Originally published in the Mississauga News.

A program in Mississauga is helping at-risk refugee youth’s mental health with the simple act of teaching photography.

The project, called Flash Forward Photovoice, was founded by Marwa Khobieh and Amina Jalabi in Montreal in 2016 and is now operated out of the Syrian Canadian Foundation in Mississauga by Khobieh and photographer Walaa Mousli.

The class, held bi-weekly on Sunday from 3 to 5 p.m., focuses on the mental well-being of youth 12 to 17 by promoting self-expression through photography.

“As you know, mental health has a stigma, so indirectly we focus on promoting positive mental health without them really noticing it,” Khobieh said. “That’s how they document their integration in Canada, like their first day of school and what they’re experiencing.”

For example, she said, students are asked to photograph different parts of their lives and show them in class – topics like bullying and social skills come up which are then discussed and addressed in healthy ways.

“In the first part of the class, we talk about bullying or coping with stress in a fun and engaging way and in the second part of the class they are paired up with another student and learn photography skills,” Khobieh said.

The Syrian Canadian Foundation said a recent community consultation event showed that 75 per cent of refugee families surveyed experienced bullying or racism and 63 per cent face significant issues building social connections in Canada.

Nabeel Alkhayat, 14, moved to Canada from Syria 11 years ago. He has been attending the program for six months and hopes to continue as long as he can.
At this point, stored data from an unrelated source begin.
(** * momentum: the rebalancing script (rebalance.py)

    A shallow embedding of the curve evaluator [compute_mult], the percentage
    formatter [fmt_pct] and the skill-file patcher [process_skill_file] of
    rebalance.py, together with the properties the specification states
    about them.

    Python floats are IEEE 754 binary64 numbers.  They are modelled by the
    Standard Library's [spec_float] at precision 53 and maximal exponent
    1024, whose operations are the executable specification of binary64
    arithmetic (round to nearest, ties to even).  Python integers are [Z].
    A [str] is a list of Unicode code points; a document is a list of
    lines, updated in place by index. *)

From Stdlib Require Import ZArith List Ascii String Bool Lia.
From Stdlib Require Import Floats.SpecFloat.
From Stdlib Require Import DecimalString.
From stdpp Require Import base list.

Open Scope Z_scope.

(** ** Outcomes of Python code: a value or a raised exception *)

Inductive pyexn :=
  OverflowError | ZeroDivisionError | ValueError | IndexError.

Inductive result (A : Type) :=
| Ok (a : A)
| Raise (e : pyexn).
Arguments Ok {A} a.
Arguments Raise {A} e.

Definition bind {A B} (r : result A) (k : A -> result B) : result B :=
  match r with
  | Ok a => k a
  | Raise e => Raise e
  end.

Notation "'do' x <- r ; k" := (bind r (fun x => k))
  (at level 10, x name, r at level 100, k at level 200).

(** ** Binary64 arithmetic *)

Module F64.

Definition prec : Z := 53.
Definition emax : Z := 1024.

Definition float := spec_float.

Definition add : float -> float -> float := SFadd prec emax.
Definition sub : float -> float -> float := SFsub prec emax.
Definition mul : float -> float -> float := SFmul prec emax.
Definition opp : float -> float := SFopp.
Definition abs : float -> float := SFabs.
Definition ltb : float -> float -> bool := SFltb.
Definition leb : float -> float -> bool := SFleb.
Definition eqb : float -> float -> bool := SFeqb.

(** The double nearest to the rational [n / d], for [0 <= n] and [0 < d],
    with sign [s]: the quotient is computed to full precision with its
    rounding location and then rounded to nearest even.  A quotient too
    large for a double gives an infinity. *)
Definition of_ratio (s : bool) (n d : Z) : float :=
  match n with
  | Z0 => S754_zero s
  | _ =>
      let '(mz, ez, lz) := SFdiv_core_binary prec emax n 0 d 0 in
      binary_round_aux prec emax s mz ez lz
  end.

(** A float literal of the source with [k] digits after the point:
    [dec n k] is the double Python reads for the decimal [n / 10^k]. *)
Definition dec (n : Z) (k : Z) : float := of_ratio false n (10 ^ k).

(** [int(x)] of an integer-valued use: a Python [int] converted to float
    (exact for the small constants of this program). *)
Definition of_int (n : Z) : float :=
  match n with
  | Z0 => S754_zero false
  | Zpos _ => of_ratio false n 1
  | Zneg _ => of_ratio true (- n) 1
  end.

Definition is_inf (x : float) : bool :=
  match x with S754_infinity _ => true | _ => false end.

(** [a / b] on Python integers (true division): the correctly rounded
    quotient; [ZeroDivisionError] for [b = 0], [OverflowError] when the
    rounded quotient is beyond the largest double. *)
Definition int_truediv (a b : Z) : result float :=
  if b =? 0 then Raise ZeroDivisionError
  else
    let s := xorb (a <? 0) (b <? 0) in
    let q := of_ratio s (Z.abs a) (Z.abs b) in
    if is_inf q then Raise OverflowError else Ok q.

(** The integer nearest to [n / d] ([0 <= n], [0 < d]), ties to even. *)
Definition div_half_even (n d : Z) : Z :=
  let q := n / d in
  let r := n mod d in
  match 2 * r ?= d with
  | Lt => q
  | Gt => q + 1
  | Eq => if Z.even q then q else q + 1
  end.

(** The integer nearest to [|x| * 10^nd] for a finite [x = m * 2^e], ties to
    even: the digits a correctly rounded decimal conversion of [x] to [nd]
    places produces. *)
Definition scaled_digits (m : positive) (e : Z) (nd : Z) : Z :=
  match e with
  | Zneg p => div_half_even (Zpos m * 10 ^ nd) (2 ^ Zpos p)
  | _ => Zpos m * 2 ^ e * 10 ^ nd
  end.

(** [round(x, nd)] for [0 <= nd]: the decimal nearest to [x] with [nd]
    places, read back as a double; zeros, infinities and NaN are returned
    as they are. *)
Definition round (x : float) (nd : Z) : float :=
  match x with
  | S754_finite s m e =>
      let k := scaled_digits m e nd in
      if k =? 0 then S754_zero s else of_ratio s k (10 ^ nd)
  | _ => x
  end.

(** [max(a, b)] and [min(a, b)] of Python: the first argument is kept
    unless the second is strictly greater (strictly smaller). *)
Definition max (a b : float) : float := if ltb a b then b else a.
Definition min (a b : float) : float := if ltb b a then b else a.

End F64.

Abbreviation float := F64.float.

(** ** The progression curves *)

Definition curve := (float * float)%type.

(** [CURVES]: target name to (base at row 0, top at row 17). *)
Definition CURVES : list (string * curve) :=
  [ ("allIncome"%string,          (F64.dec 1 2, F64.dec 3 2));
    ("businessRevenue"%string,    (F64.dec 2 2, F64.dec 6 2));
    ("customerAttraction"%string, (F64.dec 3 2, F64.dec 8 2));
    ("jobEfficiency"%string,      (F64.dec 5 2, F64.dec 14 2));
    ("costReduction"%string,      (F64.dec 2 2, F64.dec 6 2));
    ("stockReturn"%string,        (F64.dec 3 2, F64.dec 8 2));
    ("cryptoReturn"%string,       (F64.dec 3 2, F64.dec 9 2));
    ("realEstateRent"%string,     (F64.dec 3 2, F64.dec 9 2));
    ("gamblingLuck"%string,       (F64.dec 2 2, F64.dec 6 2));
    ("offlineEfficiency"%string,  (F64.dec 3 2, F64.dec 9 2));
    ("xpGain"%string,             (F64.dec 3 2, F64.dec 8 2));
    ("prestigeGain"%string,       (F64.dec 2 2, F64.dec 6 2));
    ("loanRate"%string,           (F64.dec 2 2, F64.dec 6 2));
    ("depositRate"%string,        (F64.dec 5 2, F64.dec 12 2)) ].

Definition NEGATIVE_TARGETS : list string :=
  [ "costReduction"%string; "loanRate"%string ].

Definition MAX_ROW : Z := 17.

(** Dictionary lookup and set membership on names. *)
Fixpoint lookup_name {A} (k : string) (d : list (string * A)) : option A :=
  match d with
  | [] => None
  | (k', v) :: d' => if String.eqb k k' then Some v else lookup_name k d'
  end.

Definition mem_name (k : string) (s : list string) : bool :=
  existsb (String.eqb k) s.

(** The literals of [compute_mult]. *)
Definition f_1_0 : float := F64.dec 10 1.
Definition f_1_5 : float := F64.dec 15 1.
Definition f_2_0 : float := F64.dec 20 1.
Definition f_0_01 : float := F64.dec 1 2.

(** [t = min(row / MAX_ROW, 1.0)]. *)
Definition interp_fraction (row : Z) : result float :=
  do q <- F64.int_truediv row MAX_ROW;
  Ok (F64.min q f_1_0).

(** [m = base + (top - base) * t]. *)
Definition interpolate (c : curve) (t : float) : float :=
  let '(base, top) := c in
  F64.add base (F64.mul (F64.sub top base) t).

(** The checkpoint branch:
    [if row in (8, 12, 16): m *= 1.5  elif row == 17: m *= 2.0]. *)
Definition checkpoint (row : Z) (m : float) : float :=
  if (row =? 8) || (row =? 12) || (row =? 16) then F64.mul m f_1_5
  else if row =? 17 then F64.mul m f_2_0
  else m.

(** [m = round(m, 2); m = max(0.01, m)]. *)
Definition round_floor (m : float) : float :=
  F64.max f_0_01 (F64.round m 2).

(** The sign: [if target in NEGATIVE_TARGETS: m = -m]. *)
Definition apply_sign (target : string) (m : float) : float :=
  if mem_name target NEGATIVE_TARGETS then F64.opp m else m.

(** [compute_mult(row, target)]: [Ok None] is Python's [None]. *)
Definition compute_mult (row : Z) (target : string) : result (option float) :=
  match lookup_name target CURVES with
  | None => Ok None
  | Some c =>
      do t <- interp_fraction row;
      let m := interpolate c t in
      let m := checkpoint row m in
      let m := round_floor m in
      Ok (Some (apply_sign target m))
  end.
“The program here is really good,” Alkahayat said. “It teaches trust and photography and helps me make friends outside the program.”

The techniques taught in class, such as different icebreakers and social skills, can be applied in other areas of life, he added.

The program, Khobieh said, requires $20,000 in funding, which was acquired from NSCAD University for this year.

However, due to high demand, she said, they have added a crowdfunding campaign in order to continue the program for the following year.

“There aren’t a lot of programs like this for refugee youth out there,” Khobieh said. “And for the ones out there, like English classes, etc., there is a long waiting list. I think the youth really benefit from this.”